I find something attractive in pairing both a usually soft, natural, feminine process with an assumed masculine, electronic process, comprised of components not normally thought of as 'soft' (i.e., wires, sensors, chips).

Juxtaposition aside, I feel there is a connection between weaving and musical composition. Actually, whether or not it actually ends up 'musical' is secondary. Transducing the motion of weaving into sound waves feels natural, almost literal – weaving together notes, samples, and aural textures into compositions of patterns and discrete designs.

Here are some of the different kinds of looms I'm looking at:

Frame Loom


Peg Loom


Heddle Loom


Knit Looms


Monday, October 01, 2007

Flow

Happiness and creative flow... While the first does not beget the second, I think it's safe to say that the reverse is definitely true. Being 'in the moment' of intense creativity and therefore productivity is one of the most fulfilling sensations I'm able to feel. It's within these moments that all the dots seem to connect themselves, with little forced effort from my end.

In anycase, I just read a paper detailing the findings of a study of over 800 adolescents and their levels of happiness throughout the day over a one week period. There is an attempt to correlate these moments of happiness to possible moments of activities which might induce such a 'flow'.

The results were not incredibly surprising from the researchers' point of view (the kids were happier hanging out with friends vs studying, happier on a saturday than on monday), except for one point which was taken as counterintuitive: kids from lower socio-economic classes were found to feel better about themselves and feel happier overall, than kids from upper-middle and upper-class segments of society.

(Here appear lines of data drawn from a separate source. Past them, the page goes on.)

(** [wlanframesync_create]: [G0a] is left as [malloc] gives it, so it is a
    parameter. *)
Definition wlanframesync_create (G0a_init : list C) : wlanframesync :=
  wlanframesync_reset
    (mkSync WLANFRAMESYNC_STATE_SEEKPLCP 0 windowcf_clear nco_crcf_create G0a_init []).

(** [wlanframesync_get_rssi] and [wlanframesync_get_cfo] *)
Definition wlanframesync_get_rssi (q : wlanframesync) : R := 0.
Definition wlanframesync_get_cfo (q : wlanframesync) : R := 0.

(** The gain loop of [wlanframesync_execute_seekplcp]:
    g = sum over rc[16..80) of re^2 + im^2. *)
Definition energy (xs : list C) : R :=
  fold_left (fun g x => g + (re x * re x + im x * im x)) xs 0.

(** [wlanframesync_execute_seekplcp] *)
Definition wlanframesync_execute_seekplcp (q : wlanframesync) : wlanframesync :=
  let q := set_timer q (timer q + 1) in
  if (timer q <? 64)%Z then q else
  let q := set_timer q 0 in
  let rc := input_buffer q in
  let g := energy (skipn 16 rc) in
  let g := 64 / (g + 0.000001) in
  let q := set_G0a q (wlanframesync_estimate_gain_S0 (skipn 16 rc)) in
  let s_hat := Cscale g (wlanframesync_S0_metrics (G0a q)) in
  emit q (EvSeekReport g s_hat).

Honestly, that doesn't surprise me too much. I feel like higher echelons of society put a lot more pressure on kids to perform to a certain level, while laying restrictions on freedom of choice, specifically pertaining to education, careers and friends. Not only that, but we all know that money is the root of all evil; materialism can be a real drag.

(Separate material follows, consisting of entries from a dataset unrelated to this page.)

(** The books of a run that is going well, for the selected files, the
    waiting ones [W], the renders in flight [fl], the collection [F] and the
    store [H]: a waiting file is under its key with its record as selection
    left it; a render in flight is the one of a selected file that is not
    waiting, on its record as selection left it; the record of any other
    selected file has the rendered [contents]; the collection holds the
    finished files under their new keys and no started file under its old
    one. *)
Record charted (consolidate : string -> option property)
    (mpath : value -> string -> string) (cfg : config) (metadata : obj)
    (fs : list (string * nat)) (h1 : gmap nat obj) (selected : list string)
    (W : list string) (fl : list pending) (F : list (string * nat)) (H : gmap nat obj)
  : Prop := {
  ch_waiting : NoDup W;
  ch_selected : forall f, f ∈ W -> f ∈ selected;
  ch_keys : forall f, f ∈ W -> get f F = get f fs;
  ch_apart : forall f p, f ∈ W -> p ∈ fl -> get f fs <> Some (p_data p);
  ch_flights : NoDup (map p_data fl);
  ch_flight : forall p, p ∈ fl ->
    exists g data,
      g ∈ selected /\ get g fs = Some (p_data p) /\ p_file p = new_key cfg g
      /\ h1 !! p_data p = Some data /\ H !! p_data p = Some data
      /\ rendering consolidate mpath cfg metadata data = p_result p;
  ch_untouched : forall f l, f ∈ W -> get f fs = Some l -> H !! l = h1 !! l;
  ch_done : forall g l,
    g ∈ selected -> get g fs = Some l -> g ∉ W ->
    (forall p, p ∈ fl -> p_data p <> l) ->
    exists data str,
      h1 !! l = Some data
      /\ rendering consolidate mpath cfg metadata data = Some (Rendered str)
      /\ H !! l = Some (set "contents" (VBuf str) data);
  ch_new :
    (forall f g, f ∈ selected -> g ∈ selected -> new_key cfg f = new_key cfg g -> f = g) ->
    forall g l,
      g ∈ selected -> get g fs = Some l -> g ∉ W ->
      (forall p, p ∈ fl -> p_data p <> l) ->
      get (new_key cfg g) F = Some l;
  ch_other : forall k,
    k ∉ selected -> (forall g, g ∈ selected -> new_key cfg g <> k) ->
    get k F = get k fs;
  ch_old : truthy (rename cfg) = true ->
    forall k, k ∈ selected -> k ∉ W -> (forall g, g ∈ selected -> new_key cfg g <> k) ->
              get k F = None
}.

(** Once the first [each] is over, only followers are waiting or in
    flight. *)
Definition second_phase (fs : list (string * nat)) (followers : list string) (s : state)
  : Prop :=
  stage s <> Seeds ->
  (forall f, f ∈ queue s -> f ∈ followers)
  /\ (forall p, p ∈ inflight s -> exists g, g ∈ followers /\ get g fs = Some (p_data p)).

(** A run that is going well. *)
Definition tracked (consolidate : string -> option property)
    (mpath : value -> string -> string) (cfg : config) (metadata : obj)
    (fs : list (string * nat)) (h1 : gmap nat obj) (seeds followers : list string)
    (s : state) : Prop :=
  thrown s = None
  /\ (stage s = Seeds \/ stage s = Followers \/ stage s = Finished None)
  /\ (stage s = Finished None -> queue s = [] /\ inflight s = [])
  /\ second_phase fs followers s
  /\ charted consolidate mpath cfg metadata fs h1 (seeds ++ followers)
       (waiting followers s) (inflight s) (files s) (heap s).

(** The events of one [each] over [n] files whose engine answers later:
    every file is handed to [convert], then the renders call back in the
    order in which they were started. *)
Definition batch (n : nat) : list event := replicate n Start ++ replicate n (Deliver 0).

(** Two records that differ in their [contents] at most. *)
Definition same_fields (o o' : obj) : Prop :=
  forall k, k <> "contents" -> get k o' = get k o.

(** Two stores with the same records up to their [contents]. *)
Definition only_contents (h h' : gmap nat obj) : Prop :=
  forall l,
    match h !! l, h' !! l with
    | Some o, Some o' => same_fields o o'
    | None, None => True
    | _, _ => False
    end.

(** A run that is over when [done] has been called without an error. *)
Definition over (s : state) : Prop :=
  stage s = Finished None -> queue s = [] /\ inflight s = [] /\ thrown s = None.

(** ** A small site

    Two posts share the layout [post.html], a page uses the layout
    [broken.html], which the engine cannot render, and a stylesheet has no
    layout.  The engine stands for a Handlebars-like one with
    [<h1>{{title}}</h1>{{{contents}}}] as [post.html]. *)
Module Site.

Definition handlebars : renderer := fun path options =>
  if String.eqb path "layouts/post.html" then
    Rendered ("<h1>" +:+ to_string (prop options "title") +:+ "</h1>"
              +:+ to_string (prop options "contents"))
  else Failed {| err_name := "Error"; err_message := "ENOENT: " +:+ path |}.

(** The consolidate module: one engine, the [requires] object and the
    [clearCache] function. *)
Definition consolidate (name : string) : option property :=
  if String.eqb name "handlebars" then Some (Engine handlebars)
  else if String.eqb name "requires"
       then Some (Other (Some (TypeError "render is not a function")))
  else if String.eqb name "clearCache" then Some (Other None)
  else None.

Definition mpath (dir : value) (p : string) : string := to_string dir +:+ "/" +:+ p.

Definition pmatch (file : string) (pattern : value) : bool :=
  String.eqb (p_ext (path_parse file)) (to_string pattern).

Definition readPartials (partials : string) (partialExtension dir : value) : result value :=
  Ok (VObj []).

Definition files : list (string * nat) :=
  [("a.md", 0%nat); ("b.md", 1%nat); ("about.md", 2%nat); ("site.css", 3%nat)].

Definition heap : gmap nat obj :=
  list_to_map
    [(0%nat, [("title", VStr "A"); ("layout", VStr "post.html"); ("contents", VBuf "first")]);
     (1%nat, [("title", VStr "B"); ("layout", VStr "post.html"); ("contents", VBuf "second")]);
     (2%nat, [("title", VStr "About"); ("layout", VStr "broken.html");
              ("contents", VBuf "about")]);
     (3%nat, [("contents", VBuf "body {}")])].

Definition renaming : config :=
  {| def := VUndef; dir := VStr "layouts"; engine := VStr "handlebars";
     partialExtension := VUndef; layoutExtension := VStr EmptyString;
     partials := VUndef; pattern := VUndef; rename := VBool true;
     layoutKey := VStr "layout"; params := [] |}.

(** What the engine answers for the page, and its render in flight. *)
Definition enoent : js_error :=
  {| err_name := "Error"; err_message := "ENOENT: layouts/broken.html" |}.

Definition about (file : string) : pending :=
  {| p_data := 2%nat; p_file := file; p_result := Some (Failed enoent) |}.

(** The run of the plugin on the site. *)
Definition run (cfg : config) (trace : list event) : state :=
  run consolidate mpath pmatch readPartials cfg [] files heap trace.

(** The site without the page whose layout is broken. *)
Definition posts : list (string * nat) :=
  [("a.md", 0%nat); ("b.md", 1%nat); ("site.css", 3%nat)].

(** An engine that refuses a file without a title. *)
Definition strict : renderer := fun path options =>
  match prop options "title" with
  | VUndef => Failed {| err_name := "Error"; err_message := "title is not defined" |}
  | title => Rendered ("<h1>" +:+ to_string title +:+ "</h1>")
  end.

Definition engines (name : string) : option property :=
  if String.eqb name "strict" then Some (Engine strict) else Site.consolidate name.

(** Two drafts with the same layout, the second one without a title. *)
Definition drafts : list (string * nat) := [("one.md", 0%nat); ("two.md", 1%nat)].

Definition draft_heap : gmap nat obj :=
  list_to_map
    [(0%nat, [("title", VStr "One"); ("layout", VStr "post.html"); ("contents", VBuf "1")]);
     (1%nat, [("layout", VStr "post.html"); ("contents", VBuf "2")])].

End Site.

(** Closed goals are settled by evaluation. *)
Ltac by_compute := vm_compute; reflexivity.
Ltac by_decide := apply (bool_decide_unpack _); vm_compute; exact I.

(** * Properties *)

(** ** Property lists *)

Section PropsFacts.
Context {A : Type}.
Implicit Types (o : list (string * A)) (k : string) (v : A).

Lemma get_set_eq k v o : get k (set k v o) = Some v.
Proof.
  induction o as [|[k' v'] o IH]; simpl.
  - by rewrite String.eqb_refl.
  - destruct (String.eqb_spec k k') as [->|Hne]; simpl.
    + by rewrite String.eqb_refl.
    + by destruct (String.eqb_spec k k').
Qed.

Lemma get_set_ne k k' v o : k ≠ k' → get k' (set k v o) = get k' o.
Proof.
  intros Hne. induction o as [|[k0 v0] o IH]; simpl.
  - by destruct (String.eqb_spec k' k) as [->|].
  - destruct (String.eqb_spec k k0) as [Heq|Hk]; simpl.
    + destruct (String.eqb_spec k' k) as [Heq'|]; [by subst|].
      destruct (String.eqb_spec k' k0) as [Heq'|]; [by subst|done].
    + by rewrite IH.
Qed.

Lemma get_set k k' v o :
  get k' (set k v o) = if decide (k = k') then Some v else get k' o.
Proof.
  case_decide as Hk; [subst; apply get_set_eq | by apply get_set_ne].
Qed.

Lemma get_del_eq k o : get k (del k o) = None.
Proof.
  induction o as [|[k' v'] o IH]; simpl; [done|].
  destruct (String.eqb_spec k k') as [->|Hne]; simpl; [done|].
  by destruct (String.eqb_spec k k').
Qed.

Lemma get_del_ne k k' o : k ≠ k' → get k' (del k o) = get k' o.
Proof.
  intros Hne. induction o as [|[k0 v0] o IH]; simpl; [done|].
  destruct (String.eqb_spec k k0) as [->|Hk]; simpl.
  - by destruct (String.eqb_spec k' k0) as [->|].
  - by rewrite IH.
Qed.

Lemma get_None_keys k o : get k o = None ↔ k ∉ keys o.
Proof.
  induction o as [|[k' v'] o IH]; simpl.
  - split; [intros _; apply not_elem_of_nil | done].
  - rewrite not_elem_of_cons. destruct (String.eqb_spec k k') as [->|Hne].
    + split; [done | by intros [? _]].
    + rewrite IH. tauto.
Qed.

The part of the studying that was most interesting to me was the finding that 'Happiness will increase to the extent that individuals are provided with the means to learn skills that can be deployed to meet reasonable challenges...'. So basically, people like to feel like they are learning, growing, and accomplishing something.

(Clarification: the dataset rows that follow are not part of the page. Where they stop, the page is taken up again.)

Lemma combine_delays_idempotent_witness :
  let a := mkDelayRow "R" "T" 1 "S" (Some 5) None in
  let b := mkDelayRow "R" "T" 1 "S" None (Some 7) in
  let c := mkDelayRow "R" "T" 2 "S2" (Some 9) None in
  let out := [mkDelayRow "R" "T" 1 "S" (Some 5) (Some 7); c] in
  combine_delays Z.eq_dec [out] = Ok out.
Proof.
  intros a b c out.
  apply (combine_delays_idempotent Z Z.eq_dec [[c; a]; [b; a]] out).
  - reflexivity.
  - discriminate.
Defined.

(** ** Further properties of the schedule join *)

Section JoinMore.
Context {V : Type}.

Lemma merge_left_In (st : list Schedule.StopTime) (delays : list (DelayRow V))
      (a : Augmented.StopTime V) :
  In a (merge_left st delays) ->
  In (Augmented.scheduled a) st
  /\ ((filter (join_match (Augmented.scheduled a)) delays = []
       /\ Augmented.arrival_delay a = None
       /\ Augmented.departure_delay a = None)
      \/ exists d, In d delays
                   /\ join_match (Augmented.scheduled a) d = true
                   /\ Augmented.arrival_delay a = arrival_delay d
                   /\ Augmented.departure_delay a = departure_delay d).
Proof.
  unfold merge_left. intros H. apply in_flat_map in H.
  destruct H as (s & Hs & H).
  destruct (filter (join_match s) delays) as [ | d ds ] eqn:E.
  - destruct H as [ <- | [] ]. cbn. split; [ assumption | left ]. auto.
  - apply in_map_iff in H. destruct H as (d' & <- & Hd). cbn.
    split; [ assumption | right ]. exists d'.
    rewrite <- E in Hd. apply filter_In in Hd. tauto.
Qed.

Lemma merge_left_covers (st : list Schedule.StopTime)
      (delays : list (DelayRow V)) (s : Schedule.StopTime) :
  In s st -> In s (map Augmented.scheduled (merge_left st delays)).
Proof.
  intros Hs. apply in_map_iff. unfold merge_left.
  destruct (filter (join_match s) delays) as [ | d ds ] eqn:E.
  - exists (Augmented.mk s None None). split; [ reflexivity | ].
    apply in_flat_map. exists s. split; [ assumption | ].
    rewrite E. now left.
  - exists (Augmented.mk s (arrival_delay d) (departure_delay d)).
    split; [ reflexivity | ].
    apply in_flat_map. exists s. split; [ assumption | ].
    rewrite E. now left.
Qed.

Lemma merge_left_at_least (st : list Schedule.StopTime)
      (delays : list (DelayRow V)) :
  (List.length st <= List.length (merge_left st delays))%nat.
Proof.
  unfold merge_left. induction st as [ | s st IH ]; cbn [flat_map].
  - apply Nat.le_refl.
  - rewrite length_app.
    destruct (filter (join_match s) delays);
      rewrite ?length_map; cbn [List.length]; lia.
Qed.
End JoinMore.

Lemma trip_stop_order :
  comparison_order (pair_compare String.compare Z.compare).
Proof. apply pair_order; auto using string_order, Z_order. Qed.

(** The steps a returning call went through. *)
Lemma build_augmented_stop_times_inv
      (timestamp_to_str : json -> result string)
      (stem_datetime : string -> result string)
      (gtfsr_path : option (list snapshot_file))
      (st : list Schedule.StopTime) (date : string)
      (out : list (Augmented.StopTime json)) :
  build_augmented_stop_times timestamp_to_str stem_datetime gtfsr_path
                             st date = Ok out ->
  exists files w frames delays,
    gtfsr_path = Some files
    /\ window_end date (column_max (map Schedule.departure_time st)) = Ok w
    /\ admitted_frames timestamp_to_str stem_datetime
                       (date ++ "000000") (fst w ++ snd w) files = Ok frames
    /\ combine_delays json_eq_dec frames = Ok delays
    /\ delays <> []
    /\ out = sort_by trip_stop_leb aug_key (merge_left st delays).
Proof.
  unfold build_augmented_stop_times.
  destruct gtfsr_path as [ files | ]; [ | discriminate ].
  destruct (window_end date _) as [ w | e ] eqn:Hw; [ | discriminate ].
  cbn [bind].
  destruct (admitted_frames _ _ _ _ files) as [ frames | e ] eqn:Ha;
    [ | discriminate ].
  cbn [bind].
  destruct (combine_delays json_eq_dec frames) as [ delays | e ] eqn:Hc;
    [ | discriminate ].
  cbn [bind]. destruct delays as [ | d delays ]; [ discriminate | ].
  cbn [bind]. intros H. injection H as <-.
  exists files, w, frames, (d :: delays).
  repeat (split; [ assumption || reflexivity | ]).
  split; [ discriminate | reflexivity ].
Qed.

Lemma string_length_app (a b : string) :
  String.length (a ++ b) = (String.length a + String.length b)%nat.
Proof. induction a as [ | c a IH ]; cbn; congruence. Qed.

Lemma all_digits_app (a b : string) :
  all_digits a = true -> all_digits b = true -> all_digits (a ++ b) = true.
Proof.
  induction a as [ | c a IH ]; cbn; [ auto | ].
  intros H Hb. apply andb_true_iff in H. destruct H as [Hc Ha].
  now rewrite Hc, IH.
Qed.

Lemma pad2_length (n : Z) :
  0 <= n < 100 -> String.length (pad2 n) = 2%nat.
Proof.
  intros Hn.
  assert (H : forallb (fun k => Nat.eqb (String.length (pad2 (Z.of_nat k))) 2)
                      (seq 0 100) = true) by (vm_compute; reflexivity).
  rewrite forallb_forall in H.
  specialize (H (Z.to_nat n)). rewrite Z2Nat.id in H by lia.
  apply Nat.eqb_eq, H, in_seq. lia.
Qed.


(** X11. The join drops no scheduled stop time and invents none: the
    stop times of the output are those of the schedule, each at least
    once, and the output is in ascending (trip_id, stop_sequence)
    order. *)
Theorem build_augmented_stop_times_keeps_schedule :
  forall (timestamp_to_str : json -> result string)
         (stem_datetime : string -> result string)
         (gtfsr_path : option (list snapshot_file))
         (st : list Schedule.StopTime) (date : string)
         (out : list (Augmented.StopTime json)),
    build_augmented_stop_times timestamp_to_str stem_datetime gtfsr_path
                               st date = Ok out ->
    (forall s, In s (map Augmented.scheduled out) <-> In s st)
    /\ (List.length st <= List.length out)%nat
    /\ StronglySorted
         (fun a b => trip_stop_leb (aug_key a) (aug_key b) = true) out.
Proof.
  intros ts sd gtfsr_path st date out H.
  apply build_augmented_stop_times_inv in H.
  destruct H as (files & w & frames & delays & _ & _ & _ & _ & _ & ->).
  pose proof (sort_by_perm (pair_compare String.compare Z.compare) aug_key
                           (merge_left st delays)) as P.
  fold trip_stop_leb in P.
  split; [ | split ].
  - intros s. split; intros Hs.
    + apply in_map_iff in Hs. destruct Hs as (a & <- & Ha).
      apply (Permutation_in _ P) in Ha. now apply merge_left_In in Ha.
    + apply (Permutation_in _ (Permutation_map _ (Permutation_sym P))).
      now apply merge_left_covers.
  - rewrite (Permutation_length P). apply merge_left_at_least.
  - apply (sort_by_sorted _ aug_key trip_stop_order).
Qed.

Lemma build_augmented_stop_times_keeps_schedule_witness :
  let s1 := Schedule.mk "T" "S" 1 "12:00:00" "12:00:00" None in
  let s2 := Schedule.mk "A" "S2" 2 "12:05:00" "12:05:00" None in
  let out := [Augmented.mk s2 None None;
              Augmented.mk s1 (Some (JNum 5)) None] in
  (forall s, In s (map Augmented.scheduled out) <-> In s [s1; s2])
  /\ (List.length [s1; s2] <= List.length out)%nat
  /\ StronglySorted
       (fun a b => trip_stop_leb (aug_key a) (aug_key b) = true) out.
Proof.
  intros s1 s2 out.
  apply (build_augmented_stop_times_keeps_schedule
           plain_timestamp default_stem
           (Some [mkFile "20160519115900"
                         (Some (sample_feed [sample_update "R" "T" "S" 1 5]))])
           [s1; s2] "20160519" out).
  reflexivity.
Defined.



(** X13. A snapshot file whose name falls outside the admission window
    is not opened: whatever it holds, readable or not, the frames
    gathered are those of the other files. *)
Theorem admitted_frames_skips_outside_window :
  forall (timestamp_to_str : json -> result string)
         (stem_datetime : string -> result string)
         (start_datetime end_datetime datetime : string)
         (before after : list snapshot_file) (f : snapshot_file),
    stem_datetime (stem f) = Ok datetime ->
    String.leb start_datetime datetime && String.leb datetime end_datetime
    = false ->
    admitted_frames timestamp_to_str stem_datetime start_datetime
                    end_datetime (before ++ f :: after)
    = admitted_frames timestamp_to_str stem_datetime start_datetime
                      end_datetime (before ++ after).
Proof.
  intros ts sd s e dt before after f Hdt Hout.
  induction before as [ | b before IH ]; cbn.
  - rewrite Hdt. cbn [bind]. now rewrite Hout.
  - now rewrite IH.
Qed.

Lemma admitted_frames_skips_outside_window_witness :
  let inside := mkFile "20160519115900"
                       (Some (sample_feed [sample_update "R" "T" "S" 1 5])) in
  let outside := mkFile "20160520115900" None in
  admitted_frames plain_timestamp default_stem
                  "20160519000000" "20160519122000" ([inside] ++ outside :: [])
  = admitted_frames plain_timestamp default_stem
                    "20160519000000" "20160519122000" ([inside] ++ []).
Proof.
  intros inside outside.
  apply (admitted_frames_skips_outside_window
           plain_timestamp default_stem "20160519000000" "20160519122000"
           "20160520115900" [inside] [] outside);
    reflexivity.
Defined.

(** X14. Whenever the schedule's latest departure can be read as a
    clock time, the time of day that ends the admission window is
    written with exactly six digits, hours below 24: it has the width
    of the time part of the file datetimes it is compared with. *)
Theorem window_end_six_digits :
  forall (date : string) (max_departure : option string) (sec : Z)
         (w : string * string),
    timestr_to_seconds max_departure = Some sec ->
    0 <= sec + 20 * 60 ->
    window_end date max_departure = Ok w ->
    String.length (snd w) = 6%nat /\ all_digits (snd w) = true.
Proof.
  intros date md sec w Hsec Hpos.
  rewrite (window_end_value date md sec Hsec Hpos).
  set (total := sec + 20 * 60).
  assert (Hh : 0 <= (total / 3600) mod 24 < 24)
    by (apply Z.mod_pos_bound; lia).
  assert (Hm : 0 <= (total mod 3600) / 60 < 60).
  { pose proof (Z.mod_pos_bound total 3600 ltac:(lia)).
    split; [ apply Z.div_pos; lia | apply Z.div_lt_upper_bound; lia ]. }
  assert (Hs : 0 <= (total mod 3600) mod 60 < 60)
    by (apply Z.mod_pos_bound; lia).
  assert (G : forall end_date,
             Ok (end_date,
                 (pad2 ((total / 3600) mod 24) ++ pad2 ((total mod 3600) / 60)
                  ++ pad2 ((total mod 3600) mod 60))%string) = Ok w ->
             String.length (snd w) = 6%nat /\ all_digits (snd w) = true).
  { intros end_date H. injection H as <-. cbn [snd]. split.
    - rewrite !string_length_app, !pad2_length by lia. reflexivity.
    - repeat apply all_digits_app; apply pad2_digits; lia. }
  destruct (Z.leb (24 * 3600) total); [ | apply G ].
  destruct (int_of_str date) as [ d | e ]; cbn [bind]; [ apply G | ].
  discriminate.
Qed.

Lemma window_end_six_digits_witness :
  String.length (snd ("20160520", "012509")) = 6%nat
  /\ all_digits (snd ("20160520", "012509")) = true.
Proof.
  apply (window_end_six_digits "20160519" (Some "25:05:09") 90309
                               ("20160520", "012509"));
    [ reflexivity | lia | reflexivity ].
Defined.

(** ** Further properties of the delay column *)

Lemma fishy_nullify (delay_cutoff : Q) (r : Stops.row) :
  fishy delay_cutoff (Stops.delay (nullify delay_cutoff r)) = false.
Proof.
  unfold nullify. destruct (fishy delay_cutoff (Stops.delay r)) eqn:E.
  - reflexivity.
  - exact E.
Qed.

Lemma nth_error_last_marks (before after : list Stops.row) (r : Stops.row) :
  nth_error (last_marks (before ++ r :: after)) (List.length before)
  = Some (mark_last after r).
Proof.
  induction before as [ | b before IH ]; cbn.
  - reflexivity.
  - exact IH.
Qed.

(** X15. After [append_delay_col] no delay is fishy: every cell of the
    delay column is null or smaller than the cutoff in absolute
    value. *)
Theorem append_delay_col_within_cutoff :
  forall (delay_cutoff : Q) (f : frame),
    Forall (fun r => match Stops.delay r with
                     | Some v => (Qabs v < delay_cutoff)%Q
                     | None => True
                     end)
           (rows (append_delay_col delay_cutoff f)).
Proof.
  intros delay_cutoff f. unfold append_delay_col. cbn [rows].
  apply Forall_forall. intros r Hr. apply in_map_iff in Hr.
  destruct Hr as (r' & <- & _).
  pose proof (fishy_nullify delay_cutoff r') as H.
  destruct (Stops.delay (nullify delay_cutoff r')) as [ v | ]; [ | exact I ].
  cbn in H. apply Qnot_le_lt. intros Hle.
  apply Qle_bool_iff in Hle. congruence.
Qed.

(** X16. [append_delay_col] writes the delay column and nothing else:
    the output has the rows of the input in the same order, with every
    other column as it was, and it has a delay column. *)
Theorem append_delay_col_other_columns :
  forall (delay_cutoff : Q) (f : frame),
    has_delay_col (append_delay_col delay_cutoff f) = true
    /\ map (forget delay_col) (rows (append_delay_col delay_cutoff f))
       = map (forget delay_col) (rows f).
Proof.
  intros delay_cutoff f. split.
  - reflexivity.
  - apply forget_append_delay_col.
Qed.

(** X17. [append_delay_col] is idempotent, and reads nothing from a
    delay column already there: applied to its own output it returns
    that output. *)
Theorem append_delay_col_idempotent :
  forall (delay_cutoff : Q) (f : frame),
    append_delay_col delay_cutoff (append_delay_col delay_cutoff f)
    = append_delay_col delay_cutoff f.
Proof.
  intros delay_cutoff f.
  apply append_delay_col_ignores_delay, forget_append_delay_col.
Qed.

That's why I always go back to school whenever I start to feel a little depressed.

Quick pcomp sketch

So I was asked to make a little device that addresses a problem on the ITP floor. Well, 'problem' is a very subjective term, and it turned out that my 'problem' with the ITP floor wasn't as much of one for anyone else, thereby pointing out that I might be a little OCD. oh well.

The problem I chose to tackle was the one of the pcomp lab's tool box drawers not always being fully shut (photo coming soon). It's not a *huge* problem to me, but an issue nonetheless, however petty it might be. And anyways, it's the one I chose to solve, so here you go:


doorbell
Originally uploaded by 0x000000



This device is just a photocell + a doorbell buzzer. When the arduino reads a value off the photocell of less than 200 for more than 10 seconds (ideally, this would be set to a couple minutes, so people have time to open the drawer and shuffle about for their item), a very loud, obnoxious, annoying buzz goes off, until the drawer is fully shut again.